Ce n’est pas une première. Il y a quarante mille ans, Sapiens arrive en Australie. Cela coïncide avec l’extinction systématique d’espèces animales, écrit Yuval Noah Harari dans Sapiens, une brève histoire de l’humanité.

Quarante mille ans plus tard, l’ONU déclare qu’un million d’espèces sont menacées d’extinction.

Il s’agit du même homme.

Voyez l’Amazonie, la forêt boréale, l’Exxon Valdez, la mer d’Aral, les sables bitumineux, la fonte des glaciers, les déchets de l’espace, les génocides, le continent de plastique, les caribous.

La première invention de Sapiens a été les gros sabots.

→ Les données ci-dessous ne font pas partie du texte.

(** C13: A convert request becomes the message sequence a gRPC client would have
    streamed, and only a well-formed one does: a JSON object whose options, if
    any, are the first message (one without payload otherwise), then one message
    per element of its pages array, in order, every one of them readable. *)
Theorem parse_convert_body_iff body requests :
  parse_convert_body body = inr requests ↔
  ∃ members first images,
    json_parse body = Some (JObject members) ∧
    requests = first :: (Some ∘ kPageImage <$> images) ∧
    match member (lit "options") members with
    | None => first = None
    | Some element =>
        ∃ options, options_of_json (json_dump element) = inr options ∧ first = Some (kOptions options)
    end ∧
    match member (lit "pages") members with
    | None => images = []
    | Some (JArray elements) =>
        Forall2 (λ element image, image_of_json (json_dump element) = inr image) elements images
    | Some _ => False
    end.
Proof.
  unfold parse_convert_body. split.
  - destruct (json_parse body) as [[]|]; try done.
    destruct (parse_options _) as [|first] eqn:Ho; [done|]. apply parse_options_iff in Ho.
    destruct (member (lit "pages") _) as [[]|] eqn:Hm; try done.
    + destruct (parse_pages _ _) as [|rest] eqn:Hp; [done|]. intros [= <-].
      apply parse_pages_iff in Hp as (images & -> & Hi). eexists _, first, images. by rewrite Hm.
    + intros [= <-]. eexists _, first, []. by rewrite Hm.
  - intros (members & first & images & -> & -> & Ho%parse_options_iff & Hp). rewrite Ho.
    destruct (member _ _) as [[]|]; try done; [|by subst images].
    by rewrite (proj2 (parse_pages_iff 0 _ (Some ∘ kPageImage <$> images))) by eauto.
Qed.
End BodyFacts.

(** * Who gets in *)

Section ServerFacts.
Context `{ProtobufSize} `{Stb} `{Json} `{ProtoJson}.
Variables (version : bytes) (backoff_base_ms : Z).
Variable config : Config.

Lemma bearer_matches_iff request token :
  bearer_matches request token = true ↔
  secret_value token ≠ [] ∧ hc_authorization request = kBearer ++ secret_value token.
Proof.
  unfold bearer_matches. rewrite andb_true_iff, starts_with_app, secret_matches_value. split.
  - intros [[rest Hr] [Hne Hv]]. split; [done|]. rewrite Hr in Hv |- *. f_equal.
    rewrite <- Hv. unfold substr_from. by rewrite drop_app_length.
  - intros [Hne ->]. split; [by eexists|]. split; [done|]. unfold substr_from. by rewrite drop_app_length.
Qed.

(** C12: With a token configured nothing but the health check is served without
    it: whatever the server answers on any other path, either the request
    carried exactly "Bearer " and the token, or the answer is the 401 that
    closes the connection, whose body does not depend on the token. *)
Theorem token_required process_bytes slots request answer :
  secret_value (cf_http_token config) ≠ [] → hc_path request ≠ lit "/healthz" →
  served version backoff_base_ms config process_bytes slots request answer →
  hc_authorization request = kBearer ++ secret_value (cf_http_token config) ∨
  ∃ body, answer = inl (mk_HttpAnswer 401
    [(lit "WWW-Authenticate", lit "Bearer"); (lit "Connection", lit "close")] (lit "application/json") body) ∧
    (body = no_events ++ error_json UNAUTHENTICATED kUnauthenticated ++ lit "}" ∨
     body = only_error ++ error_json UNAUTHENTICATED kUnauthenticated ++ lit "}").
Proof.
  intros Htoken Hpath Hserved.
  assert (Hpre : hc_authorization request = kBearer ++ secret_value (cf_http_token config) ∨
    pre_routing config request ≠ None).
  { destruct (bearer_matches request (cf_http_token config)) eqn:Hb.
    - left. by apply bearer_matches_iff in Hb as [_ ?].
    - right. unfold pre_routing, secret_is_empty. rewrite bool_decide_false by done.
      rewrite (bool_decide_false (hc_path request = _)) by done. by rewrite Hb. }
  destruct Hpre as [?|Hpre]; [by left|right]. destruct Hserved as [answer Ha| | |]; [|done..].
  revert Ha. unfold pre_routing. destruct (secret_is_empty _); [done|]. destruct (_ || _); [done|].
  intros [= <-]. eexists. split; [done|]. case_bool_decide; auto.
Qed.

(** * What a 200 means *)

Lemma http_status_not_200 code : http_status_for code ≠ 200.
Proof. by destruct code. Qed.

Lemma written_all writes :
  Forall (λ w, w.2 = bool_decide (is_Some (json_of_event w.1))) writes → serialize_failed writes = false →
  Forall2 (λ w event, json_of_event w.1 = Some event) writes (written writes).
Proof.
  induction 1 as [|[event taken] writes Hw _ IH]; [constructor|]. cbn in *.
  destruct (json_of_event event) as [json|] eqn:E; cbn; intros Hf.
  - rewrite bool_decide_true in Hw by (by eexists). subst taken. constructor; [done|]. by apply IH.
  - done.
Qed.

Lemma written_taken writes :
  Forall (λ w, w.2 = bool_decide (is_Some (json_of_event w.1))) writes → serialize_failed writes = false →
  Forall (λ w, w.2 = true) writes.
Proof.
  intros Hw Hs. pose proof (written_all _ Hw Hs) as Hall. clear Hs. revert Hw.
  induction Hall as [|w event writes events He _ IH]; [constructor|]. intros [Hw Hws]%Forall_cons.
  constructor; [|by apply IH]. rewrite Hw. apply bool_decide_true. by eexists.
Qed.

Hypothesis concurrency_unsigned : ∀ s options, options_of_json s = inr options → 0 <= co_concurrency options.

(** The pipeline's options, when a body gave them, are unsigned. *)
Lemma parsed_concurrency body requests session :
  sound_config config → parse_convert_body body = inr requests →
  accept_options config (head requests) = inr session → 1 <= se_concurrency session.
Proof using concurrency_unsigned.
  intros Hc Hp (options & Hhead & Ha)%accept_options_accepted.
  pose proof (sc_concurrency _ Hc). rewrite (ac_concurrency _ _ _ Ha).
  assert (Hn : 0 <= co_concurrency options).
  { revert Hp. rewrite parse_convert_body_iff. intros (members & first & images & _ & -> & Ho & _).
    injection Hhead as ->. destruct (member _ _); [|done]. destruct Ho as (options' & Ho & [= <-]).
    by eapply concurrency_unsigned. }
  destruct (Z.eqb_spec (co_concurrency options) 0); lia.
Qed.

(** C11: A 200 from POST /v1/convert carries the whole conversion of its own
    request: the handler ran a pipeline on the messages the body was parsed to,
    under the options it carried; that very pipeline ended OK and complete (every
    page of the body announced and answered once, the trailer last, see
    stream_ok_complete); and the answer's events are the JSON of exactly what that
    pipeline wrote, trailer included, in order, none missing. *)
Theorem convert_200_complete process_bytes slots request ran answer :
  sound_config config →
  handle_convert version backoff_base_ms config process_bytes slots request ran answer →
  ha_status answer = 200 →
  ∃ s requests session actors status events,
    ran = Some s ∧
    parse_convert_body (hc_body request) = inr requests ∧
    accept_options config (head requests) = inr session ∧
    stream_run version backoff_base_ms config session true
      (Stream_init config session process_bytes slots (tail requests)) actors s ∧
    mn_phase (st_main s) = Finished status ∧ status_ok status = true ∧
    complete session (tail requests) s ∧
    Forall (λ w, w.2 = true) (sh_writes (st_shared s)) ∧
    Forall2 (λ w event, json_of_event w.1 = Some event) (sh_writes (st_shared s)) events ∧
    ha_body answer = open_events ++ join_events events true ++ lit "]" ++ lit "}".
Proof using concurrency_unsigned.
  intros Hc [error _|requests ran' writes status Hparse Hcore Hwrites] H200; [done|].
  unfold convert_answer in *. cbn [ha_status ha_body] in *.
  destruct (status_ok (convert_status writes status)) eqn:Hok; [|by destruct (http_status_not_200 _ H200)].
  assert (Hst : serialize_failed writes = false ∧ status_ok status = true).
  { revert Hok. unfold convert_status. destruct (serialize_failed writes), (status_ok status) eqn:E;
      cbn; rewrite ?E; try done. }
  destruct Hst as [Hser Hst].
  destruct Hcore as [requests status Hrej|requests session actors s status Hacc Hrun Hfin].
  { exfalso. revert Hst Hrej. unfold accept_options, endpoint_for, format_for, apply_format_raw,
      check_logprobs, client_error. intros Hst Hrej. repeat case_match; simplify_eq; done. }
  exists s, requests, session, actors, status, (written (sh_writes (st_shared s))).
  pose proof (parsed_concurrency _ _ _ Hc Hparse Hacc) as Hn.
  split_and!; try done; [| |by apply written_all].
  - apply (si_complete _ _ _ _ (stream_inv_run _ _ _ _ _ _ _ _ _ _ Hn Hrun) status Hfin Hst).
  - by apply written_taken.
Qed.

(** An event other than the trailer that does not serialize ends the pipeline as
    if the client had gone: the INTERNAL status written for it is never used. *)
Lemma serialization_failure_misreported process_bytes slots request requests ran writes status event :
  sound_config config → parse_convert_body (hc_body request) = inr requests →
  ConvertPagesCore version backoff_base_ms config true process_bytes slots requests ran writes status →
  (event, false) ∈ writes → (∀ complete, event ≠ kComplete complete) →
  status_ok status = false ∧ convert_status writes status = status.
Proof using concurrency_unsigned.
  intros Hc Hparse Hcore Hin Hev.
  assert (Hbad : status_ok status = false).
  { destruct (status_ok status) eqn:Hst; [exfalso|done].
    destruct Hcore as [requests status Hrej|requests session actors s status Hacc Hrun Hfin];
      [by apply elem_of_nil in Hin|].
    pose proof (parsed_concurrency _ _ _ Hc Hparse Hacc) as Hn.
    destruct (si_complete _ _ _ _ (stream_inv_run _ _ _ _ _ _ _ _ _ _ Hn Hrun) status Hfin Hst)
      as (events & taken & Hw & _).
    rewrite Hw in Hin. apply elem_of_app in Hin as [Hin|Hin].
    - apply list_elem_of_fmap in Hin as (e & [=] & _).
    - apply list_elem_of_singleton in Hin. injection Hin as -> _. by eapply Hev. }
  split; [done|]. unfold convert_status. rewrite Hbad. by rewrite andb_false_r.
Qed.
End ServerFacts.

(** * Concrete instances *)

Definition toy_http_json : Json :=
  Build_Json (λ body, if body =b lit "request" then
                        Some (JObject [(lit "options", JString (lit "o")); (lit "pages", JArray [JString (lit "p")])])
                      else @json_parse toy_json body)
    (λ value, match value with JString s => s | _ => lit "{}" end).
Definition toy_proto_json : ProtoJson :=
  Build_ProtoJson (λ s, if s =b lit "o" then inr toy_options else inl (lit "bad"))
    (λ s, if s =b lit "p" then inr toy_image else inl (lit "bad"))
    (λ event, Some (match event with kComplete _ => lit "done" | _ => lit "event" end)).
Definition toy_call : HttpCall := mk_HttpCall (lit "POST") (lit "/v1/convert") [] (lit "request").

Definition toy_guarded : Config :=
  match load_config_from_env (λ name,
    if name =b lit "GRPC_VLM_HTTP_TOKEN" then Some (lit "s3cret") else toy_environment name) with
  | inr config => config
  | inl _ => toy_config
  end.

Il ne regarde jamais derrière.

Sapiens est né il y a deux-cent mille ans, trois-cent mille ans, dans la Vallée du Rift, en Éthiopie, en Tanzanie et au Kenya. Un vendredi 13.

Un jour, Sapiens a quitté l’Afrique. Certains vers l’Asie puis, les Amériques. D’autres vers l’Europe et l’Australie. Ils étaient tous Noirs.

Le Noir est l’autochtone de l’humanité.

Tout ce beau monde allait se retrouver quarante mille ans plus tard, près d’une plage, à San Salvador (Colomb), Gaspé (Cartier) ou Cuba (Cortéz).

Les Sapiens européens, devenus Anglais, Portugais, Italien, Hollandais, Français et autres américains, cherchent à dominer la nature et les hommes.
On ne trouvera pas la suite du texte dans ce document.